Mr. Monroe is expected here to morrow and he will probably sail shortly afterwards from New York.
These communications will enable you to meet the British Minister in conversation on the subject stated in your letter of May 7th. 1802.3 The United States are disposed to live in amity with their neighbours whoever they may be, as long as their neighbours shall duly respect their rights; but it is equally their determination to maintain their rights against those who may not respect them; promising, when the occasion may require, the peaceable modes of obtaining satisfaction for wrongs, and endeavoring, by friendly arrangements and provident stipulations to guard against the controversies most likely to occur.
Whatever may be the result of the present mission extraordinary, nothing certainly will be admitted into it, not consistent with our prior engagements. The United States and Great Britain, have agreed, each for itself, to the free and common navigation by the other, of the river Mississippi; each being left at the same time, to a separate adjustment with other nations, of questions between them, relative to the same subject. This being the necessary meaning of our Treaties with Great Britain, and the course pursued under them, a difference of opinion seems to be precluded. Any such difference would be matter of real regret; for it is not only our purpose to maintain the best faith with that nation, but our desire to cherish a mutual confidence and cordiality, which events may render highly important to both Nations.
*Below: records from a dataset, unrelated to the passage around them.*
(** The quotient of two mantissas keeps 53 significant bits, or is at the least
    exponent. *)
Lemma div_core_spec m1 e1 m2 e2 :
  let '(q, e', l) := SFdiv_core_binary prec emax (Zpos m1) e1 (Zpos m2) e2 in
  0 ≤ q ∧ e' ≤ e1 - e2 ∧ e' ≤ fexp prec emax (Zdigits2 q + e') ∧
  q = Zpos m1 * 2 ^ (e1 - e2 - e') / Zpos m2 ∧
  (inexact l = if (Zpos m1 * 2 ^ (e1 - e2 - e')) mod Zpos m2 =? 0 then 0 else 1).
Proof.
  unfold SFdiv_core_binary.
  set (d1 := Zdigits2 (Zpos m1)). set (d2 := Zdigits2 (Zpos m2)).
  set (e' := Z.min (fexp prec emax (d1 + e1 - (d2 + e2))) (e1 - e2)).
  assert (Hs : 0 ≤ e1 - e2 - e') by lia.
  replace (match e1 - e2 - e' with
           | 0 => Zpos m1 | Zpos _ => Z.shiftl (Zpos m1) (e1 - e2 - e') | Zneg _ => 0 end)
    with (Zpos m1 * 2 ^ (e1 - e2 - e')).
  2:{ rewrite <- Z.shiftl_mul_pow2 by done.
      destruct (e1 - e2 - e') as [|p|p]; [by rewrite Z.shiftl_0_r|done|lia]. }
  set (M := Zpos m1 * 2 ^ (e1 - e2 - e')).
  assert (HM : 0 ≤ M) by (pose proof (pow2_pos _ Hs); nia).
  pose proof (Z_div_mod M (Zpos m2) ltac:(lia)) as Hdm.
  destruct (Z.div_eucl M (Zpos m2)) as [q r] eqn:Eq. cbv beta iota. fold M.
  unfold Z.div, Z.modulo. rewrite Eq.
  destruct Hdm as [Hdm Hr]. assert (Hq : 0 ≤ q) by nia.
  split_and!; [done|lia| |done|].
  - rewrite fexp_eq. destruct (Z.le_gt_cases e' (-1074)); [lia|].
    assert (H52 : 2 ^ 52 ≤ q).
    { pose proof (Zdigits2_bound (Zpos m1) ltac:(lia)) as [Hl _].
      pose proof (Zdigits2_bound (Zpos m2) ltac:(lia)) as [_ Hu]. fold d1 in Hl. fold d2 in Hu.
      pose proof (Zdigits2_pos (Zpos m1) ltac:(lia)) as Hd1. fold d1 in Hd1.
      pose proof (Zdigits2_pos (Zpos m2) ltac:(lia)) as Hd2. fold d2 in Hd2.
      assert (Hbig : 2 ^ (52 + d2) ≤ M).
      { unfold M. etrans; [|apply Z.mul_le_mono_nonneg_r; [pose proof (pow2_pos _ Hs); lia|exact Hl]].
        rewrite <- Z.pow_add_r by lia. apply Z.pow_le_mono_r; [lia|].
        unfold e' in *. rewrite fexp_eq in *. lia. }
      rewrite Z.pow_add_r in Hbig by lia. nia. }
    pose proof (Zdigits2_ge q 52 ltac:(lia) H52). lia.
  - unfold new_location, new_location_even, new_location_odd.
    destruct (Z.even (Zpos m2)), (r =? 0); done.
Qed.

(** The quotient of any two mantissas is rounded to a binary64 value. *)
Lemma div_exact_valid sa ma ea sb mb eb :
  fvalid (fdiv (S754_finite sa ma ea) (S754_finite sb mb eb)).
Proof.
  unfold fdiv, SFdiv. pose proof (div_core_spec ma ea mb eb) as H.
  destruct (SFdiv_core_binary _ _ _ _ _ _) as [[q e'] l]. destruct H as (? & ? & ? & _).
  edestruct (binary_round_aux_spec (xorb sa sb) q e' l)
    as (? & m2 & e2 & _ & _ & _ & _ & _ & Hp); [done|done|].
  exact (pack_valid _ _ _ _ Hp).
Qed.
Lemma corpus_add_ok c tc : cwf c →
  ∃ id c', add tc c = Ok (id, c') ∧ cwf c' ∧ ids c' = ids c ++ [id] ∧ id ∉ ids c ∧
    get id c' = Ok tc ∧ (∀ x, x ≠ id → get x c' = get x c) ∧ count c' = S (count c).
Proof.
  intros C. pose proof C as [We Wd]. unfold add, insert_inner. simpl.
  set (id := progressive_id (storage c)) in *.
  destruct (wf_push (enabled (storage c)) id tc We) as (m' & Hm & W' & Hk & Hg & Hg').
  change (enabled ((storage c) <| progressive_id := S id |>)) with (enabled (storage c)).
  rewrite Hm. simpl. eexists _, _. split; [done|].
  set (c' := c <| storage := _ |>).
  assert (cwf c') as C' by (split; [exact W'|eapply wf_mono; [|exact Wd]; simpl; lia]).
  assert (id ∉ ids c) as Hnot by (rewrite (ids_keys c C); intros ?%(wf_bound _ _ We); lia).
  assert (ids c' = ids c ++ [id]) as Hids by by rewrite (ids_keys c' C'), (ids_keys c C).
  split_and!; [done|done|done| | |].
  - unfold get. simpl. by rewrite Hg.
  - intros x Hx. unfold get. simpl. by rewrite Hg'.
  - rewrite (count_ids c' C'), (count_ids c C), Hids, length_app. simpl. lia.
Qed.

(** Adding an entry never fails on a well-formed corpus: it gets a fresh id, goes
    to the end of the id order, and no other entry changes. *)
Theorem corpus_add_spec c tc : cwf c →
  ∃ id c', add tc c = Ok (id, c') ∧ cwf c' ∧ ids c' = ids c ++ [id] ∧ id ∉ ids c ∧
    get id c' = Ok tc ∧ (∀ x, x ≠ id → get x c' = get x c) ∧ count c' = S (count c).
Proof. apply corpus_add_ok. Qed.

Lemma corpus_remove_ok c id tc : cwf c → tc_at c id = Some tc →
  ∃ c', remove id c = Ok (tc, c') ∧ cwf c' ∧ ids c' = filter (λ x, x ≠ id) (ids c) ∧
    ∀ x, tc_at c' x = if decide (x = id) then None else tc_at c x.
Proof.
  intros C Hg. pose proof C as [We Wd]. destruct (wf_remove _ _ _ _ We Hg) as (m' & Hm & W' & Hk & Hl).
  unfold remove. rewrite Hm. simpl. eexists. split; [done|]. set (c' := c <| storage := _ |>).
  assert (cwf c') as C' by (split; [exact W'|exact Wd]).
  split_and!; [done|by rewrite (ids_keys c' C'), (ids_keys c C)|exact Hl].
Qed.
Definition set_features_active (v : bool) (s : State) : State :=
  globals_mut (λ g, g <| features_active := v |>) s.
Definition set_feat_exists (v : bool) (s : State) : State :=
  globals_mut (λ g, g <| feat_exists := v |>) s.
Definition set_tpe_satisfied (v : bool) (s : State) : State :=
  globals_mut (λ g, g <| tpe_satisfied := v |>) s.
Definition set_feat0 (v : f64) (s : State) : State :=
  globals_mut (λ g, g <| feat_val0 := v |>) s.
Definition set_explore_time (secs : u64) (s : State) : State :=
  globals_mut (λ g, g <| explore_time_secs := secs |>) s.
Definition set_tpe_period (secs : u64) (s : State) : State :=
  globals_mut (λ g, g <| tpe_period_secs := secs |>) s.
Definition set_alpha_init (v : f64) (s : State) : State :=
  globals_mut (λ g, g <| alpha_init := v |>) s.
Definition set_factor_params (p : FactorParams) (s : State) : State :=
  globals_mut (λ g, g <| factor_params := p |>) s.
Definition replace_v_candidates (v : list (list f64)) (s : State) : State :=
  globals_mut (λ g, g <| v_candidates := v |>) s.
Definition set_current_weight_vec (v : list f64) (s : State) : State :=
  globals_mut (λ g, g <| current_v := v |>) s.
(* ===== verification/NumParse.v ===== *)
(** * NumParse: [str::parse::<f64>]

    Rust's decimal floating-point grammar, an optional sign, then [inf], [infinity], [nan]
    in any case or digits with an optional fraction and exponent, and its correctly
    rounded value.  The quotient by a power of ten is rounded once: the division of
    [SpecFloat] takes any two mantissas. *)

From Stdlib Require Import ZArith Lia Ascii.
From S2P Require Import Prelude Float64 FloatFacts Str.

(** The leading digits: their value continued from [acc], their number, and the rest. *)
Fixpoint take_digits (acc : Z) (n : nat) (l : chars) : Z * nat * chars :=
  match l with
  | [] => (acc, n, [])
  | c :: l' =>
    match digit c with
    | Some d => take_digits (acc * 10 + d)%Z (S n) l'
    | None => (acc, n, l)
    end
  end.

(** A sign and what follows it. *)
Definition take_sign (l : chars) : bool * chars :=
  match l with
  | c :: l' => if Ascii.eqb c "-" then (true, l') else if Ascii.eqb c "+" then (false, l') else (false, l)
  | [] => (false, [])
  end.

Definition parse_exponent (l : chars) : option Z :=
  let '(neg, l) := take_sign l in
  match take_digits 0 0 l with
  | (e, S _, []) => Some (if neg then - e else e)%Z
  | _ => None
  end.

(** The mantissa and the decimal exponent of a number. *)
Definition parse_number (l : chars) : option (Z * Z) :=
  let '(m, n1, l) := take_digits 0 0 l in
  let '(m, n2, l) := match l with
                     | c :: l' => if Ascii.eqb c "." then take_digits m 0 l' else (m, 0, l)
                     | [] => (m, 0, l)
                     end in
  if n1 + n2 =? 0 then None
  else match l with
       | [] => Some (m, - Z.of_nat n2)%Z
       | c :: l =>
         if Ascii.eqb c "e" || Ascii.eqb c "E" then
           (λ e, (m, (e - Z.of_nat n2)%Z)) <$> parse_exponent l
         else None
       end.

(** The binary64 value nearest to [± m * 10^e].  Beyond [10^400], or below
    [10^-400], it is infinite, or zero. *)
Definition dec2flt (neg : bool) (m e : Z) : f64 :=
  match m with
  | Zpos p =>
    if (400 <? e)%Z then S754_infinity neg
    else if (e + Z.log2 m + 1 <? -400)%Z then S754_zero neg
    else if (0 <=? e)%Z then
      (if neg then fneg else id) (of_Z (m * 10 ^ e))
    else fdiv (S754_finite neg p 0) (S754_finite false (Z.to_pos (10 ^ (- e))) 0)
  | _ => S754_zero neg
  end.

Definition to_lower (c : ascii) : ascii :=
  let n := nat_of_ascii c in
  if (65 <=? n) && (n <=? 90) then ascii_of_nat (n + 32) else c.

Definition parse_special (neg : bool) (l : chars) : option f64 :=
  let w := of_chars (to_lower <$> l) in
  if String.eqb w "inf" || String.eqb w "infinity" then Some (S754_infinity neg)
  else if String.eqb w "nan" then Some S754_nan
  else None.

Definition parse_f64 (l : chars) : option f64 :=
  let '(neg, l) := take_sign l in
  match parse_number l with
  | Some (m, e) => Some (dec2flt neg m e)
  | None => parse_special neg l
  end.

(** ** Facts *)

Lemma dec2flt_valid neg m e : fvalid (dec2flt neg m e).
Proof.
  unfold dec2flt. destruct m as [|p|p]; [done| |done].
  repeat case_match; try done; [| |apply div_exact_valid].
  - pose proof (of_Z_valid (Zpos p * 10 ^ e)) as H'. by destruct (of_Z _).
  - apply of_Z_valid.
Qed.

Lemma parse_f64_valid l x : parse_f64 l = Some x → fvalid x.
Proof.
  unfold parse_f64. destruct (take_sign l) as [neg l'].
  destruct (parse_number l') as [[m e]|].
  - intros [= <-]. apply dec2flt_valid.
  - unfold parse_special. repeat case_match; by intros [= <-].
Qed.

Lemma take_digits_all l acc n : Forall (λ c, is_Some (digit c)) l →
  ∃ v, take_digits acc n l = (v, n + length l, []).
Proof.
  intros HF. revert acc n. induction HF as [|c l [d Hd] _ IH]; intros acc n; cbn [take_digits length].
  - exists acc. by rewrite Nat.add_0_r.
  - rewrite Hd. destruct (IH (acc * 10 + d)%Z (S n)) as [v ->]. exists v. do 2 f_equal. lia.
Qed.

(** ** The literals of the source *)

Example parse_0_85 : parse_f64 (to_chars "0.85") = Some f_0_85. Proof. vm_compute. reflexivity. Qed.
Example parse_0_6 : parse_f64 (to_chars "0.6") = Some f_0_6. Proof. vm_compute. reflexivity. Qed.
Example parse_0_5 : parse_f64 (to_chars "0.5") = Some f_half. Proof. vm_compute. reflexivity. Qed.
Example parse_2_0 : parse_f64 (to_chars "2.0") = Some f2. Proof. vm_compute. reflexivity. Qed.
Example parse_0_15 : parse_f64 (to_chars "0.15") = Some f_0_15. Proof. vm_compute. reflexivity. Qed.
Example parse_0_05 : parse_f64 (to_chars "5e-2") = Some f_0_05. Proof. vm_compute. reflexivity. Qed.
Example parse_1e_6 : parse_f64 (to_chars "1e-6") = Some f_1e_6. Proof. vm_compute. reflexivity. Qed.
Example parse_1e_9 : parse_f64 (to_chars "1E-9") = Some f_1e_9. Proof. vm_compute. reflexivity. Qed.
Example parse_1e_12 : parse_f64 (to_chars "+1e-12") = Some f_1e_12. Proof. vm_compute. reflexivity. Qed.
Example parse_1e_3 : parse_f64 (to_chars ".001") = Some f_1e_3. Proof. vm_compute. reflexivity. Qed.
Example parse_huge : parse_f64 (to_chars "1e999") = Some f_inf. Proof. vm_compute. reflexivity. Qed.
Example parse_tiny : parse_f64 (to_chars "-1e-999") = Some fneg0. Proof. vm_compute. reflexivity. Qed.
Example parse_nan : parse_f64 (to_chars "NaN") = Some f_nan. Proof. vm_compute. reflexivity. Qed.
Example parse_bad : parse_f64 (to_chars "1e") = None. Proof. vm_compute. reflexivity. Qed.
Example parse_dot : parse_f64 (to_chars ".") = None. Proof. vm_compute. reflexivity. Qed.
Your successor has not yet been named, and it is now possible, that the time you may have fixed for leaving England will arrive before any arrangements for the vacancy, can have their effect.4 Should this be the case, the President, sensible of the inconveniency to which you might be subjected by an unexpected detention, thinks it would not be reasonable to claim it of you. It may be hoped that the endeavours to prevent an interval in the Legation, will be successful; and as it cannot be more than a very short one, no great evil can well happen from it. I have the honor to be, Sir, With very great respect Your most obed. servt.